The traveling salesman problem (TSP) is a well-known combinatorial optimization problem (COP), whereby the given are n cities and (n−1)n/2 non-negative integers denoting the distances between all pairs of cities. The objective of a TSP is to find a closed tour with the shortest length that visits all cities only once and returns to the origin city [1]. The TSP is an NP-hard problem [2], even in the symmetric two-dimensional Euclidean version, which is this work's focus. Even though the TSP is very undesirable because of the computational time, many heuristics and exact algorithms are known to handle the problem. So for some instances of tens of thousands of cities, we can solve for the TSP approximation; even for the problems with millions of cities, we can approximate it within a small fraction of 1% [3]. Nevertheless, there is no perfect strategy for solving the TSP completely. Exact algorithms [4], such as branch-and-bound and dynamic programming, have the theoretical guarantee of finding the optimal solutions, but computational complexity increases exponential with increases in the number of nodes. Approximation algorithms [5], such as those based on local search and linear programming, can quickly yield near-optimal solutions within polynomial time, but they may only apply to specific problems. In practice, heuristic algorithms [6], such as ant colony optimization and particle swarm optimization, are the most commonly applied approaches for solving TSP within an acceptable running time, especially for large-scale TSP. However, designing heuristics is not straightforward as it requires a lot of trials. The quality of TSP solutions is highly dependent on one's knowledge of problem-specific expert and hand-crafted features.
The practice of applying machine learning to solve TSP has a long history. For example, as far back as the 1980s, the Hopfield neural network [7] has been used to solve TSP. Recently, there has been a growing trend toward applying deep reinforcement learning (DRL) and graph neural networks (GNNs) to automatically discover faster heuristic algorithms to solve TSP [8,9]. Instead of applying experts to manually design heuristics and rules, neural networks learn these heuristics and rules by imitating the best solver or by DRL. Compared to manual algorithm designs, people believe it is feasible to apply DRL and GNNs in the decision-making or heuristic algorithms to solve TSP. Even though heuristic algorithms operate well on TSP, once the problem statement changes slightly, they need to be revised. In contrast, DRL-based methods have the potential to find useful features that may be hard to specify by human algorithm designers, allowing it to develop a better solution [10]. The model policies can be parameterized by neural networks and trained by DRL to obtain more robust algorithms for TSP.

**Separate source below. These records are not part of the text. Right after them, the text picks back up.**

(** * permit-python: the REST bindings of the Permit SDK

    A shallow embedding of the resource API classes
    ([permit/api/tenants.py], [permit/api/users.py],
    [permit/api/environments.py]), of two generated endpoint modules
    ([permit/openapi/api/opal_data/get_data_for_user.py],
    [permit/openapi/api/resources/create_resource.py]) and of
    [permit/config.py].

    Python objects that are shared and mutated (the configuration, the
    dictionaries a caller passes in) live in an explicit [World]; every
    endpoint is a computation in a state-and-exception monad over it.  The
    remote service is an oracle of the world, and every request that leaves
    the process is appended to a log. *)

From Stdlib Require Import ZArith QArith Ascii.
From stdpp Require Import base tactics option list strings functions gmap fin_maps pretty.

Local Open Scope string_scope.
Local Open Scope Z_scope.

(** ** Python values *)

(** The values that occur as dictionary entries, query parameters and path
    segments.  [PyObj] stands for any other object and carries what [str()]
    gives for it. *)
Inductive pyval : Type :=
  | PyNone
  | PyStr (s : string)
  | PyInt (n : Z)
  | PyObj (repr : string).

#[global] Instance pyval_eq_dec : EqDecision pyval.
Proof. solve_decision. Defined.

(** [str(v)], which is what [str.format] and f-strings insert. *)
Definition py_str (v : pyval) : string :=
  match v with
  | PyNone => "None"
  | PyStr s => s
  | PyInt n => pretty n
  | PyObj r => r
  end.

Once the training is completed, the model can directly output the solution of the TSP, yielding a faster solution. Most of these DRL-based methods follow the encoder-decoder structure and learning construction heuristics, their architecture can be roughly classified as either: (1) an autoregressive model, which builds the solution set step by step, or (2) a non-autoregressive model, wherein all solutions are generated at one time. Particularly, the encoder maps the information of the nodes into feature representation; the decoder then generates an output that predicts the probability of selecting the next node at every construction step. To improve solution quality, DRL-based methods need to be used in combination with some traditional algorithms in the inference phase, algorithms such as greedy, beam search, 2-opt and sampling [11]. However, scale is still an issue for the current DRL-based methods, and generalization ability will be affected when there is a big difference in data distribution between test and training instances.
In this paper, motivated by the recent progress of graph pointer network (GPN) architecture for solving the large-scale TSP [12], we propose a novel policy approach that can achieve excellent performance with generalization ability for a reasonable computational cost. The contributions of this work are three-fold. First, we propose a dynamic graph convolutional long short-term memory (hereafter referred to as Conv-LSTM) model (DGCM) with dynamic encoder-decoder architecture to train construction policies at different construction steps. It employs GNNs and a Conv-LSTM network to encode node information and an attention mechanism (AM) as a decoder. Second, to improve the solution quality of trained construction policies, we propose a dynamic positional encoding (DPE) layer in the DGCM which is used in the decoder structure. It can make the nodes satisfy translation invariance during the embedding process. Further, the decoder stage will get more location information to facilitate selection of the next node, thereby increasing the quality of the solution. Finally, we empirically show that the DGCM is a state-of-the-art DRL-based method solver for the large-scale TSP, and that it also demonstrates superior performance to heuristic algorithms and professional solvers in a short inference time. The experimental results concretely show that the DGCM performs significantly better than GPN and obviously decreases the optimality gap.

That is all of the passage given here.